I'm so sorry all of that happened! My dentist's office sends text message reminders which I hate b/c I don't want to be reminded that I have an appt, but I like them b/c it gives me peace of mind that I haven't messed up the appt date/time. As far as the reaction from the woman at the desk, I think that those staff don't always know what to do with really phobic patients. I'm lucky that the office manager at my dentist's office really gets it, but I don't think most do. I think it's best to just try to have that discussion with the dentist. If he doesn't want to honor your request, it's time to find a new dentist. You may just have to build the trust from allow any more than x-rays and a look without the tools... And, as long as your not in pain that needs to be addressed right away, that should be ok.
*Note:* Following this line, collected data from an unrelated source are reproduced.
(** Two surfaces of one shape: a whole copy, seen from the surfaces. *)
Lemma copy_ready d s m : ready d m -> ready s m -> disjoint_surfaces d s ->
  PixelsPerScanLine s = PixelsPerScanLine d -> ScreenHeight s = ScreenHeight d ->
  exists m', CopyPixels32 (Framebuffer d) (Framebuffer s) (u32 (PixelsPerScanLine d * ScreenHeight d)) m
      = Done m' /\ dom m' = dom m /\ mem_wf m'.
Proof.
  intros Hd Hs Hds Ep Eh.
  pose proof (ready_fb _ _ Hd) as Hdf. pose proof (ready_fb _ _ Hs) as Hsf. pose proof Hdf as [].
  pose proof (buffer_cells d m Hd) as Hcd. pose proof (buffer_cells s m Hs) as Hcs. rewrite Ep, Eh in Hcs.
  assert (0 <= PixelsPerScanLine d * ScreenHeight d) by (apply Z.mul_nonneg_nonneg; lia).
  rewrite u32_id by lia.
  destruct (copy_spec (Framebuffer d) (Framebuffer s) (PixelsPerScanLine d * ScreenHeight d) m)
    as (m' & E & Hwf & [Hdom _] & _); [lia|by eapply ready_mem|done|done| |by exists m'].
  intros i j Hi Hj. destruct (cell_pix d i Hdf Hi) as (x & y & Hb & ->).
  destruct (cell_pix s j Hsf) as (x' & y' & Hb' & ->); [by rewrite Ep, Eh|]. by apply Hds.
Qed.

Lemma ready_dom fb m m' : ready fb m -> dom m' = dom m -> mem_wf m' -> ready fb m'.
Proof.
  intros [Hfb _ Hmap] Hd Hm'. split; [done..|]. intros x y Hb. apply elem_of_dom. rewrite Hd.
  apply elem_of_dom. by apply Hmap.
Qed.

Section alloc.
Context {World : Type} `{Firmware World, !FirmwareWf World}.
Also, if this dentist isn't a good fit, you may find that, with the right dentist, sedation is not necessary. Hang in there!
 
Ok so I did it!!!!! I went to the dentist!!!! How the heck I got out of my car I have no idea!!! Well new dentist, never met him before. They take me on the back and tell me to get in the chair!!! Oh NO! So overwhelmed of the chair, I told the assistant that there was no way I could sit. Well the dentist came in and assured me he only wanted to look at my teeth. He said my teeth were not bad at all regardless of my decades of no dental care. Now on to the X-rays. I was expecting it to be much worse tha it actually turner out to be. Well this is the plan: first yeh for me, NO cavities. How I got that lucky, I have NO clue but yeh for me!!!!!! I do have some gum disease. I figured I did because they bleed and are sore. He say very minimal bone loss and I have to have a root scaling and planning which I am terrified as I don't know what to expect. We decided that with my high level of aniexty and dental phobia that I will have oral sedation. I rather because I don't think I could do it without some help. Has anyone had this procedure before? I am really scared. If you are reading this and have had this procedure done, could you PLEASE tell me how it went and what to expect. Thank-you all. Reading others experiences has really helped me through this thus far!